Lemma forallb_Permutation {A} (f : A → bool) (l l' : list A) :
  l ≡ₚ l' → forallb f l = forallb f l'.
Proof.
  intros Hperm. induction Hperm as [|x l l' _ IH|x y l|l l' l'' _ IH _ IH'];
    simpl; [done|by rewrite IH| |congruence].
  by destruct (f x), (f y).
Qed.

(** X3. The order in which the four keys of a stored entry are written
    does not matter: two objects with the same members in any order,
    no key written twice, give the same record or the same failure. *)
Theorem record_of_item_key_order (members members' : list (string * json)) :
  members ≡ₚ members' → NoDup members.*1 →
  Record.of_kwargs (JObj members) = Record.of_kwargs (JObj members').
Proof.
  intros Hperm Hdup. unfold Record.of_kwargs.
  rewrite (forallb_Permutation _ members members') by done.
  by rewrite !(dict_get_Permutation _ members members').
Qed.

Lemma record_of_item_key_order_witness :
  Record.of_kwargs
    (JObj [("description", JStr "Groceries"); ("price", JInt 1500);
           ("category", JStr Expense); ("date", JStr "2024-05-03")])
    = Return Sample.groceries.
Proof.
  rewrite <- (of_kwargs_dict Sample.groceries). symmetry.
  apply record_of_item_key_order.
  - exact (Permutation_rev
             [("date", JStr "2024-05-03"); ("category", JStr Expense);
              ("price", JInt 1500); ("description", JStr "Groceries")]).
  - apply (bool_decide_unpack _). by vm_compute.
Defined.

End decoding.

(** ** Mutations and the disk *)

Section mutations.

Lemma init_saved (self : MyCash.t) (disk : gmap string file) (username : string) :
  filepath self = username +:+ ".json" →
  init username (save_data self disk) = (self, Return tt).
Proof.
  intros Hpath. unfold init. rewrite (load_saved self) by done.
  simpl. f_equal. destruct self. simpl in *. by subst.
Qed.

Lemma edit_record_returns (self self' : MyCash.t) (disk disk' : gmap string file)
    (i : Z) date category price description :
  edit_record self disk i date category price description
    = (self', disk', Return tt) →
  ∃ (k : nat) (old : Record.t),
    Py.index (records self) i = Some k ∧
    records self !! k = Some old ∧
    self' = set_records
              (<[k := assigned date category price description old]> (records self))
              self ∧
    disk' = save_data self' disk.
Proof.
  unfold edit_record, Py.getitem.
  destruct (Py.index (records self) i) as [k|] eqn:Hk; [|done].
  destruct (records self !! k) as [old|] eqn:Hold; [|done].
  intros [= <- <-]. by exists k, old.
Qed.

(** X4. Every mutation is written through: after [add_record], and
    after an [edit_record] that returns, a fresh store constructed for
    the same user holds exactly the records of the mutated store. *)
Theorem mutations_are_persisted (self : MyCash.t) (disk : gmap string file)
    (username : string) :
  filepath self = username +:+ ".json" →
  (∀ date category price description,
     ∃ self' disk',
       add_record self disk date category price description
         = (self', disk', Return tt) ∧
       init username disk' = (self', Return tt)) ∧
  (∀ i date category price description self' disk',
     edit_record self disk i date category price description
       = (self', disk', Return tt) →
     init username disk' = (self', Return tt)).
Proof.
  intros Hpath. split.
  - intros date category price description. eexists. eexists.
    split; [reflexivity|]. by apply init_saved.
  - intros i date category price description self' disk'
      (k & old & _ & _ & -> & ->)%edit_record_returns.
    by apply init_saved.
Qed.

Lemma mutations_are_persisted_witness :
  init "user"
    (add_record Sample.ledger ∅ "2024-05-04" Income 10 "Tip").1.2
    = ((add_record Sample.ledger ∅ "2024-05-04" Income 10 "Tip").1.1, Return tt) ∧
  init "user"
    (edit_record Sample.ledger ∅ (-1) None None (Some 7) None).1.2
    = ((edit_record Sample.ledger ∅ (-1) None None (Some 7) None).1.1, Return tt).
Proof.
  destruct (mutations_are_persisted Sample.ledger ∅ "user") as [Hadd Hedit];
    [reflexivity|].
  split.
  - destruct (Hadd "2024-05-04" Income 10 "Tip") as (self' & disk' & Hrun & Hinit).
    by rewrite Hrun.
  - by apply (Hedit (-1) None None (Some 7) None).
Defined.

(** X5. A negative index is another name for a position counted from
    the end: for [-len(records) <= i < 0], editing at [i] and editing
    at [len(records) + i] do the same to the store and the disk. *)
Theorem edit_record_from_the_end (self : MyCash.t) (disk : gmap string file)
    (i : Z) date category price description :
  - Z.of_nat (length (records self)) ≤ i < 0 →
  edit_record self disk i date category price description
    = edit_record self disk (Z.of_nat (length (records self)) + i)
        date category price description.
Proof.
  intros Hi. unfold edit_record, Py.getitem.
  rewrite index_back by done. rewrite index_front by lia. done.
Qed.

Lemma edit_record_from_the_end_witness :
  edit_record Sample.ledger ∅ (-1) None None (Some 7) None
    = edit_record Sample.ledger ∅ 1 None None (Some 7) None.
Proof.
  apply (edit_record_from_the_end Sample.ledger ∅ (-1)). simpl. lia.
Defined.

Lemma assigned_twice date category price description (old : Record.t) :
  assigned date category price description
    (assigned date category price description old)
  = assigned date category price description old.
Proof.
  unfold assigned, assign.
  destruct date as [d|], category as [c|], price as [p|], description as [s|];
    try destruct (truth d); try destruct (truth c);
    try destruct (truth p); try destruct (truth s);
    by destruct old.
Qed.

(** X6. Editing is idempotent: an [edit_record] that returned, called
    again with the same arguments, returns and changes neither the
    store nor the disk. *)
Theorem edit_record_twice (self self' : MyCash.t) (disk disk' : gmap string file)
    (i : Z) date category price description :
  edit_record self disk i date category price description
    = (self', disk', Return tt) →
  edit_record self' disk' i date category price description
    = (self', disk', Return tt).
Proof.
  intros (k & old & Hk & Hold & -> & ->)%edit_record_returns.
  pose proof (index_lt _ _ _ Hk) as Hlt.
  set (new := assigned date category price description old).
  set (self' := set_records (<[k := new]> (records self)) self).
  destruct (edit_record_at self' (save_data self' disk) i k
              date category price description) as (old' & Hold' & ->).
  { unfold Py.index in *. simpl. by rewrite length_insert. }
  simpl in Hold'. rewrite list_lookup_insert_eq in Hold' by done.
  injection Hold' as <-. subst new. rewrite assigned_twice. simpl.
  rewrite list_insert_insert_eq.
  unfold save_data. simpl. by rewrite insert_insert_eq.
Qed.

Lemma edit_record_twice_witness :
  ∃ self' disk',
    edit_record Sample.ledger ∅ 0 (Some "2024-06-01") None (Some 5) None
      = (self', disk', Return tt) ∧
    edit_record self' disk' 0 (Some "2024-06-01") None (Some 5) None
      = (self', disk', Return tt).
Proof.
  eexists. eexists. split; [reflexivity|].
  by apply (edit_record_twice Sample.ledger _ ∅).
Defined.

(** X7. With four true-valued arguments [edit_record] replaces the
    record: record [i] becomes the record built from the arguments,
    as the unit test of [edit_record] asserts for one case. *)
Theorem edit_record_replaces (self : MyCash.t) (disk : gmap string file)
    (i : Z) (date category : string) (price : Z) (description : string) :
  0 ≤ i < Z.of_nat (length (records self)) →
  date ≠ "" → category ≠ "" → price ≠ 0 → description ≠ "" →
  ∃ self' : MyCash.t,
    edit_record self disk i (Some date) (Some category) (Some price)
      (Some description)
      = (self', save_data self' disk, Return tt) ∧
    records self'
      = <[Z.to_nat i := Record.new date category price description]> (records self) ∧
    records self' !! Z.to_nat i = Some (Record.new date category price description).
Proof.
  intros Hi Hd Hc Hp Hs.
  destruct (edit_record_at self disk i (Z.to_nat i)
              (Some date) (Some category) (Some price) (Some description))
    as (old & Hold & Hrun); [by apply index_front|].
  assert (assigned (Some date) (Some category) (Some price) (Some description) old
          = Record.new date category price description) as Hnew.
  { unfold assigned, assign, truth, str_truthy, int_truthy.
    apply String.eqb_neq in Hd, Hc, Hs. apply Z.eqb_neq in Hp.
    by rewrite Hd, Hc, Hp, Hs. }
  rewrite Hnew in Hrun. eexists. split; [exact Hrun|]. simpl.
  split; [done|]. apply list_lookup_insert_eq. lia.
Qed.

Lemma edit_record_replaces_witness :
  ∃ self' : MyCash.t,
    edit_record (MyCash.mk "test_user.json" [Sample.salary]) ∅ 0
      (Some "2024-05-03") (Some Expense) (Some 1500) (Some "Groceries")
      = (self', save_data self' ∅, Return tt) ∧
    records self' = [Sample.groceries].
Proof.
  destruct (edit_record_replaces (MyCash.mk "test_user.json" [Sample.salary]) ∅ 0
              "2024-05-03" Expense 1500 "Groceries")
    as (self' & Hrun & Hrecords & _); [simpl; lia|done..|].
  by exists self'.
Defined.

End mutations.

(** ** Balance along mutations *)

Section balance_steps.

Import Calls.

Lemma balance_totals (self : MyCash.t) :
  display_balance self =
    (total Income (records self) - total Expense (records self),
     total Income (records self), total Expense (records self)).
Proof. unfold display_balance. by rewrite !sum_of_category. Qed.

Lemma total_app (c : string) (rs rs' : list Record.t) :
  total c (rs ++ rs') = total c rs + total c rs'.
Proof. induction rs as [|r rs IH]; simpl; [done|]. rewrite IH. lia. Qed.

Lemma total_insert (c : string) (rs : list Record.t) (k : nat)
    (old new : Record.t) :
  rs !! k = Some old →
  total c (<[k := new]> rs) = total c rs - share c old + share c new.
Proof.
  revert k. induction rs as [|r rs IH]; intros [|k] Hk; simplify_eq/=.
  - unfold share. lia.
  - rewrite (IH k) by done. lia.
Qed.

Lemma record_eta (r : Record.t) :
  Record.new (Record.date r) (Record.category r) (Record.price r)
    (Record.description r) = r.
Proof. by destruct r. Qed.

(** X8. Adding a record moves the balance by its amount: an Income
    record raises income and balance by the amount, an Expense record
    raises expense and lowers balance by the amount, and a record of
    any other category changes none of the three. *)
Theorem display_balance_after_add (self : MyCash.t) (disk : gmap string file)
    (date category : string) (price : Z) (description : string) :
  ∃ self' : MyCash.t,
    add_record self disk date category price description
      = (self', save_data self' disk, Return tt) ∧
    let '(balance, income, expense) := display_balance self in
    display_balance self' =
      if decide (category = Income) then (balance + price, income + price, expense)
      else if decide (category = Expense)
           then (balance - price, income, expense + price)
           else (balance, income, expense).
Proof.
  eexists. split; [reflexivity|].
  rewrite !balance_totals. simpl. rewrite !total_app. simpl.
  repeat case_decide; simplify_eq; repeat apply (f_equal2 pair); lia.
Qed.

(** X9. Editing a record moves each total by what the new record adds
    to it minus what the old record added; an edit that applies no
    category and no amount (only date or description) leaves the
    balance, the income and the expense as they were. *)
Theorem display_balance_after_edit (self self' : MyCash.t)
    (disk disk' : gmap string file) (i : Z) date category price description :
  edit_record self disk i date category price description
    = (self', disk', Return tt) →
  ∃ (k : nat) (old new : Record.t),
    records self !! k = Some old ∧
    records self' !! k = Some new ∧
    (let '(balance, income, expense) := display_balance self in
     display_balance self' =
       (balance - (share Income old - share Expense old)
                + (share Income new - share Expense new),
        income - share Income old + share Income new,
        expense - share Expense old + share Expense new)) ∧
    (applied category = None → applied price = None →
     display_balance self' = display_balance self).
Proof.
  intros (k & old & Hk & Hold & -> & ->)%edit_record_returns.
  pose proof (index_lt _ _ _ Hk) as Hlt.
  set (new := assigned date category price description old).
  exists k, old, new. split; [done|].
  split; [by apply list_lookup_insert_eq|].
  assert (∀ c, total c (<[k := new]> (records self))
               = total c (records self) - share c old + share c new) as Htotal.
  { intros c. by apply total_insert. }
  split.
  - rewrite !balance_totals. simpl. rewrite !Htotal. repeat apply (f_equal2 pair); lia.
  - intros Hc Hp. rewrite !balance_totals. simpl. rewrite !Htotal.
    destruct (assigned_fields date category price description old)
      as (_ & Hcat & Hprice & _).
    unfold edited in Hcat, Hprice. rewrite Hc in Hcat. rewrite Hp in Hprice.
    fold new in Hcat, Hprice. unfold share. rewrite Hcat, Hprice.
    repeat apply (f_equal2 pair); lia.
Qed.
==================================================
TASK PROMPT: Search the entries for the string "JStr". Copy every line that has it.

OUTPUT FOR THIS EXERCISE:
    (JObj [("description", JStr "Groceries"); ("price", JInt 1500);
           ("category", JStr Expense); ("date", JStr "2024-05-03")])
             [("date", JStr "2024-05-03"); ("category", JStr Expense);
              ("price", JInt 1500); ("description", JStr "Groceries")]).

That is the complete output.